Each line of the records containing "Hnew" is to be copied out and returned.

(Beginning of RECORDS FOR THIS EXERCISE)

Lemma step_vote p l p' :
  id_of p <> [] -> vote_inv p -> polite p l -> step p l = Some p' -> vote_inv p'.
Proof.
  intros Hid Hv Hp Hs. destruct (background l) eqn:Hb; [by eapply background_vote|].
  pose proof Hv as [V1 V2].
  destruct l as [|cmd| |resp| |id|id resp|id|k|k resp| | |data c|f|f|]; try done; simpl in Hs.
  - by eapply main_vote.
  - by eapply command_vote.
  - unfold timer_step in Hs. destruct (pc p) as [|[]| |t v []|t| | |[]|]; try done;
      injection Hs as <-; by split.
  - unfold vote_step in Hs. destruct (pc p) as [|[]| |t v []|t| | |[]|] eqn:Hpc; try done.
    destruct (currentTerm (node p) <? rvr_Term resp).
    { apply try_some in Hs as (r'&(Es&_)%stepDown_role%role_proj&[= <-]). split; [|done].
      cbn. congruence. }
    destruct (rvr_VoteGranted resp); [|injection Hs as <-; (split; [exact V1|intros _; exact V2])].
    destruct (quorum (node p) <=? v + 1); injection Hs as <-; (split; [exact V1|]; first [exact V2|intros _; exact V2]).
  - apply request_step_role in Hs as (Hpc&Hpc'&_&Hrole). rewrite Hpc in V2.
    apply role_proj in Hrole as (Es&_&Ev&Ec). split; unfold vote, id_of in *; [|rewrite Hpc'];
      rewrite Es, ?Ev, ?Ec; done.
Qed.

End node.

(** * Polls: majorities of votes

    What the votes of a cluster with the servers [P] look like: the view of a server
    is its identifier, its term, its vote and the terms it has won. *)
Record pview : Type := mkView {
  pv_id : text;
  pv_term : Z;
  pv_vote : text;
  pv_won : list Z
}.

(** Two majorities of a list have a member in common. *)
Lemma majorities_meet {A} `{EqDecision A} (l q1 q2 : list A) :
  NoDup q1 -> NoDup q2 -> q1 ⊆ l -> q2 ⊆ l ->
  zlen l / 2 + 1 <= zlen q1 -> zlen l / 2 + 1 <= zlen q2 -> exists x, x ∈ q1 /\ x ∈ q2.
Proof.
  intros N1 N2 S1 S2 M1 M2. destruct (decide (Exists (fun x => x ∈ q2) q1)) as [He|He].
  { by apply Exists_exists in He. }
  exfalso. assert (Hnd : NoDup (q1 ++ q2)).
  { apply NoDup_app. split_and!; try done. intros x H1 H2. apply He, Exists_exists. eauto. }
  assert (Hs : (length (q1 ++ q2) <= length l)%nat).
  { apply submseteq_length, NoDup_submseteq; [done|].
    intros x [Hx|Hx]%elem_of_app; [by apply S1|by apply S2]. }
  rewrite length_app in Hs. unfold zlen in *. pose proof (Z.div_mod (Z.of_nat (length l)) 2).
  pose proof (Z.mod_pos_bound (Z.of_nat (length l)) 2). lia.
Qed.

Section polls.
  Context (P : list PeerConfig).
  Context (ids_distinct : NoDup (PeerID <$> P)).
  Implicit Types V : gmap text pview.
  Implicit Types B : list ballot.

Definition addrs : list text := Address <$> P.

Definition winner V (T : Z) (a : text) : Prop := exists w, V !! a = Some w /\ T ∈ pv_won w.

(** A majority whose votes in the term [T] are for [N] alone. *)
Definition elected V B (T : Z) (N : text) : Prop :=
  exists Q, NoDup Q /\ Q ⊆ addrs /\ zlen P / 2 + 1 <= zlen Q /\
    forall v, v ∈ Q -> (v, T, N) ∈ B /\ (forall c, (v, T, c) ∈ B -> c = N) /\
      (forall w, V !! v = Some w -> pv_term w = T -> pv_vote w = N).

Record poll_ok V B : Prop := mk_poll_ok {
  po_member : forall a w, V !! a = Some w ->
    exists q, q ∈ P /\ PeerID q = pv_id w /\ Address q = a;
  po_old : forall v T c, (v, T, c) ∈ B -> c <> [] /\ exists w, V !! v = Some w /\ T <= pv_term w;
  po_undecided : forall T, (forall a, ~ winner V T a) -> forall v c, (v, T, c) ∈ B ->
    (forall c', (v, T, c') ∈ B -> c' = c) /\
    (forall w, V !! v = Some w -> pv_term w = T -> pv_vote w = c);
  po_decided : forall T a w, V !! a = Some w -> T ∈ pv_won w -> elected V B T (pv_id w)
}.

Lemma id_inj V B a b w w' :
  poll_ok V B -> V !! a = Some w -> V !! b = Some w' -> pv_id w = pv_id w' -> a = b.
Proof.
  intros Hp Ha Hb Hid. destruct (po_member _ _ Hp a w Ha) as (q&Hq&Eq&<-).
  destruct (po_member _ _ Hp b w' Hb) as (q'&Hq'&Eq'&<-). f_equal.
  apply list_elem_of_lookup in Hq as [i Hi]. apply list_elem_of_lookup in Hq' as [j Hj].
  assert (i = j) as ->.
  { apply (NoDup_lookup _ _ _ (PeerID q) ids_distinct); rewrite list_lookup_fmap.
    - by rewrite Hi.
    - rewrite Hj. cbn. by f_equal; congruence. }
  congruence.
Qed.

Lemma elected_unique V B T N N' : elected V B T N -> elected V B T N' -> N = N'.
Proof.
  intros (Q&D1&S1&M1&H1)(Q'&D2&S2&M2&H2).
  assert (zlen addrs = zlen P) as E by (unfold addrs, zlen; by rewrite length_fmap).
  destruct (majorities_meet addrs Q Q') as (x&Hx&Hx'); try done; [by rewrite E..|].
  destruct (H1 x Hx) as (Hb&_). destruct (H2 x Hx') as (_&Hu&_). by apply Hu.
Qed.

(** At most one server wins a term. *)
Lemma winner_unique V B T a b : poll_ok V B -> winner V T a -> winner V T b -> a = b.
Proof.
  intros Hp (w&Ha&Hw)(w'&Hb&Hw'). apply (id_inj V B a b w w' Hp Ha Hb).
  apply (elected_unique V B T); by eapply po_decided.
Qed.

(** A server moves on: its term does not go down; in the same term it keeps its vote,
    or gets one, or loses the one for itself when another server has won the term; and
    the new votes [B'] are its own, for its vote now, and the only ones of its term. *)
Record moves V B (a : text) (w w' : pview) B' : Prop := mk_moves {
  mv_id : pv_id w' = pv_id w;
  mv_won : pv_won w' = pv_won w;
  mv_term : pv_term w <= pv_term w';
  mv_vote : pv_term w' = pv_term w -> pv_vote w' = pv_vote w \/ pv_vote w = [] \/
    (pv_vote w = pv_id w /\ exists b, b <> a /\ winner V (pv_term w) b);
  mv_new : forall v T c, (v, T, c) ∈ B' -> v = a /\ T = pv_term w' /\ c = pv_vote w' /\ c <> [] /\
    (pv_term w < T \/ pv_vote w = [] \/ pv_vote w = c)
}.

Lemma winner_move V a w w' T b :
  V !! a = Some w -> pv_won w' = pv_won w -> winner (<[a := w']> V) T b <-> winner V T b.
Proof.
  intros Ha Hw. unfold winner. destruct (decide (b = a)) as [->|Hne].
  - rewrite lookup_insert_eq, Ha. split; intros (x&[= <-]&Hx); eexists; (split; [done|]); congruence.
  - by rewrite lookup_insert_ne.
Qed.

(** The votes of the mover in a term, when its vote in that term was for [N]. *)
Lemma moves_keep V B a w w' B' T N :
  poll_ok V B -> V !! a = Some w -> moves V B a w w' B' -> (a, T, N) ∈ B ->
  (pv_term w = T -> pv_vote w = N) -> (forall c, (a, T, c) ∈ B -> c = N) ->
  (forall b, winner V T b -> N = pv_id w -> b = a) ->
  (forall c, (a, T, c) ∈ B ++ B' -> c = N) /\ (pv_term w' = T -> pv_vote w' = N).
Proof.
  intros Hp Ha [M1 M2 M3 M4 M5] Hb Hv Hu Hwin.
  destruct (po_old _ _ Hp _ _ _ Hb) as (HN&w0&Hw0&Hle).
  assert (w0 = w) as -> by congruence. split.
  - intros c [Hc|Hc]%elem_of_app; [by apply Hu|].
    destruct (M5 _ _ _ Hc) as (_&HT&_&_&Hd). assert (pv_term w = T \/ pv_term w < T) as [E|E] by lia.
    + rewrite (Hv E) in Hd. destruct Hd as [Hd|[Hd|Hd]]; [lia|done|done].
    + lia.
  - intros E. assert (pv_term w = T) as Et by lia. specialize (Hv Et).
    destruct M4 as [Hk|[Hk|(Hk&b&Hne&Hb')]]; [lia|congruence|congruence|].
    exfalso. rewrite Et in Hb'. apply Hne, Hwin; [done|congruence].
Qed.

Lemma voted_or_not B v T : (exists d, (v, T, d) ∈ B) \/ ~ (exists d, (v, T, d) ∈ B).
Proof.
  destruct (decide (Exists (fun b => fst b = (v, T)) B)) as [He|He]; [left|right].
  - apply Exists_exists in He as ([x d]&Hd&Hx). cbn in Hx. subst x. eauto.
  - intros [d Hd]. apply He, Exists_exists. eauto.
Qed.

Lemma poll_step V B a w w' B' :
  poll_ok V B -> V !! a = Some w -> moves V B a w w' B' -> poll_ok (<[a := w']> V) (B ++ B').
Proof.
  intros Hp Ha Hm. pose proof Hm as [M1 M2 M3 M4 M5]. split.
  - intros b x Hb. destruct (decide (b = a)) as [->|Hne].
    + rewrite lookup_insert_eq in Hb. injection Hb as <-. rewrite M1. by eapply po_member.
    + rewrite lookup_insert_ne in Hb by done. by eapply po_member.
  - intros v T c [Hc|Hc]%elem_of_app.
    + destruct (po_old _ _ Hp _ _ _ Hc) as (Hn&x&Hx&Hle). split; [done|].
      destruct (decide (v = a)) as [->|Hne].
      * rewrite lookup_insert_eq. exists w'. assert (x = w) as -> by congruence. split; [done|lia].
      * rewrite lookup_insert_ne by done. eauto.
    + destruct (M5 _ _ _ Hc) as (->&->&_&Hn&_). split; [done|]. exists w'.
      by rewrite lookup_insert_eq.
  - intros T Hu. assert (Hu' : forall b, ~ winner V T b).
    { intros b Hb. apply (Hu b). by apply (winner_move V a w). }
    intros v c Hc.
    assert (Hnew : forall d, (v, T, d) ∈ B' -> v = a /\ T = pv_term w' /\ d = pv_vote w').
    { intros d Hd. by destruct (M5 _ _ _ Hd) as (?&?&?&_). }
    destruct (voted_or_not B v T) as [[d Hd]|Hno].
    { destruct (po_undecided _ _ Hp T Hu' v d Hd) as [U1 U2].
      destruct (decide (v = a)) as [->|Hne].
      - destruct (moves_keep V B a w w' B' T d) as [K1 K2]; try done; [by apply U2|by intros b Hb; destruct (Hu' b)|].
        rewrite (K1 c Hc). split; [done|]. intros x Hx. rewrite lookup_insert_eq in Hx.
        injection Hx as <-. exact K2.
      - apply elem_of_app in Hc as [Hc|Hc]; [|by destruct (Hnew _ Hc)].
        rewrite (U1 c Hc). split.
        + intros c' [Hc'|Hc']%elem_of_app; [by apply U1|by destruct (Hnew _ Hc')].
        + intros x Hx. rewrite lookup_insert_ne in Hx by done. by apply U2. }
    apply elem_of_app in Hc as [Hc|Hc]; [destruct Hno; eauto|].
    destruct (Hnew _ Hc) as (->&->&->). split.
    + intros c' [Hc'|Hc']%elem_of_app; [destruct Hno; eauto|by destruct (Hnew _ Hc') as (_&_&->)].
    + intros x Hx _. rewrite lookup_insert_eq in Hx. by injection Hx as <-.
  - intros T b x Hb HT.
    assert (exists x0, V !! b = Some x0 /\ T ∈ pv_won x0 /\ pv_id x0 = pv_id x) as (x0&Hb0&HT0&<-).
    { destruct (decide (b = a)) as [->|Hne].
      - rewrite lookup_insert_eq in Hb. injection Hb as <-. exists w. rewrite M1, <-M2. done.
      - rewrite lookup_insert_ne in Hb by done. eauto. }
    destruct (po_decided _ _ Hp T b x0 Hb0 HT0) as (Q&Q1&Q2&Q3&Q4). exists Q. split_and!; [done..|].
    intros v Hv. destruct (Q4 v Hv) as (B1&B2&B3). split; [apply elem_of_app; by left|].
    destruct (decide (v = a)) as [->|Hne].
    + destruct (moves_keep V B a w w' B' T (pv_id x0)) as [K1 K2]; try done; [by apply B3| |].
      * intros b' Hb' Hid. apply (winner_unique V B T b' a Hp Hb').
        assert (b = a) as -> by (by apply (id_inj V B b a x0 w)). by exists x0.
      * split; [done|]. intros y Hy. rewrite lookup_insert_eq in Hy. by injection Hy as <-.
    + split.
      * intros c [Hc|Hc]%elem_of_app; [by apply B2|]. by destruct (M5 _ _ _ Hc) as (->&_).
      * intros y Hy. rewrite lookup_insert_ne in Hy by done. by apply B3.
Qed.

Lemma winner_or_not V T : (exists b, winner V T b) \/ (forall b, ~ winner V T b).
Proof.
  destruct (decide (map_Exists (fun _ w => T ∈ pv_won w) V)) as [He|He]; [left|right].
  - destruct He as (b&w&Hb&Hw). by exists b, w.
  - intros b (w&Hb&Hw). apply He. by exists b, w.
Qed.

(** A majority for [N] is a majority for [N] alone. *)
Lemma majority_elected V B T a w Q :
  poll_ok V B -> V !! a = Some w -> NoDup Q -> Q ⊆ addrs -> zlen P / 2 + 1 <= zlen Q ->
  (forall v, v ∈ Q -> (v, T, pv_id w) ∈ B) -> elected V B T (pv_id w).
Proof.
  intros Hp Ha Q1 Q2 Q3 Q4. destruct (winner_or_not V T) as [(b&x&Hb&Hx)|Hno].
  - destruct (po_decided _ _ Hp T b x Hb Hx) as (Q'&D1&D2&D3&D4).
    assert (zlen addrs = zlen P) as E by (unfold addrs, zlen; by rewrite length_fmap).
    destruct (majorities_meet addrs Q Q') as (v&Hv&Hv'); try done; [by rewrite E..|].
    destruct (D4 v Hv') as (_&Hu&_). rewrite (Hu _ (Q4 v Hv)). by exists Q'.
  - exists Q. split_and!; try done. intros v Hv.
    destruct (po_undecided _ _ Hp T Hno v (pv_id w) (Q4 v Hv)) as [U1 U2]. auto.
Qed.

Lemma poll_win V B a w T Q :
  poll_ok V B -> V !! a = Some w -> NoDup Q -> Q ⊆ addrs -> zlen P / 2 + 1 <= zlen Q ->
  (forall v, v ∈ Q -> (v, T, pv_id w) ∈ B) ->
  poll_ok (<[a := mkView (pv_id w) (pv_term w) (pv_vote w) (T :: pv_won w)]> V) B.
Proof.
  intros Hp Ha Q1 Q2 Q3 Q4. set (w' := mkView _ _ _ _).
  pose proof (majority_elected V B T a w Q Hp Ha Q1 Q2 Q3 Q4) as Hel.
  assert (Hget : forall b x, <[a := w']> V !! b = Some x -> exists x0, V !! b = Some x0 /\
    pv_id x = pv_id x0 /\ pv_term x = pv_term x0 /\ pv_vote x = pv_vote x0 /\
    (pv_won x = pv_won x0 \/ (b = a /\ pv_won x = T :: pv_won x0))).
  { intros b x Hb. destruct (decide (b = a)) as [->|Hne].
    - rewrite lookup_insert_eq in Hb. injection Hb as <-. exists w. split_and!; auto.
    - rewrite lookup_insert_ne in Hb by done. exists x. split_and!; auto. }
  assert (Hex : forall U N, elected V B U N -> elected (<[a := w']> V) B U N).
  { intros U N (Q'&D1&D2&D3&D4). exists Q'. split_and!; try done. intros v Hv.
    destruct (D4 v Hv) as (B1&B2&B3). split_and!; try done.
    intros x (x0&Hx0&_&Et&Ev&_)%Hget Ht. rewrite Ev. apply B3; congruence. }
  split.
  - intros b x (x0&Hx0&->&_)%Hget. by eapply po_member.
  - intros v U c Hc. destruct (po_old _ _ Hp _ _ _ Hc) as (Hn&x&Hx&Hle). split; [done|].
    destruct (decide (v = a)) as [->|Hne].
    + exists w'. rewrite lookup_insert_eq. assert (x = w) as -> by congruence. done.
    + rewrite lookup_insert_ne by done. eauto.
  - intros U Hu v c Hc. assert (Hu' : forall b, ~ winner V U b).
    { intros b (x&Hb&Hx). apply (Hu b). destruct (decide (b = a)) as [->|Hne].
      - exists w'. rewrite lookup_insert_eq. assert (x = w) as -> by congruence.
        split; [done|]. by right.
      - exists x. by rewrite lookup_insert_ne. }
    destruct (po_undecided _ _ Hp U Hu' v c Hc) as [U1 U2]. split; [done|].
    intros x (x0&Hx0&_&Et&Ev&_)%Hget Ht. rewrite Ev. apply U2; congruence.
  - intros U b x Hb HU. apply Hget in Hb as (x0&Hx0&->&_&_&[Hw|[-> Hw]]); rewrite Hw in HU.
    + apply Hex. by eapply po_decided.
    + assert (x0 = w) as -> by congruence. apply elem_of_cons in HU as [->|HU]; [by apply Hex|].
      apply Hex. by eapply po_decided.
Qed.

(End of RECORDS FOR THIS EXERCISE)

§ **YOUR RESPONSE**:
    assert (Hnew : forall d, (v, T, d) ∈ B' -> v = a /\ T = pv_term w' /\ d = pv_vote w').
      - apply elem_of_app in Hc as [Hc|Hc]; [|by destruct (Hnew _ Hc)].
        + intros c' [Hc'|Hc']%elem_of_app; [by apply U1|by destruct (Hnew _ Hc')].
    destruct (Hnew _ Hc) as (->&->&->). split.
    + intros c' [Hc'|Hc']%elem_of_app; [destruct Hno; eauto|by destruct (Hnew _ Hc') as (_&_&->)].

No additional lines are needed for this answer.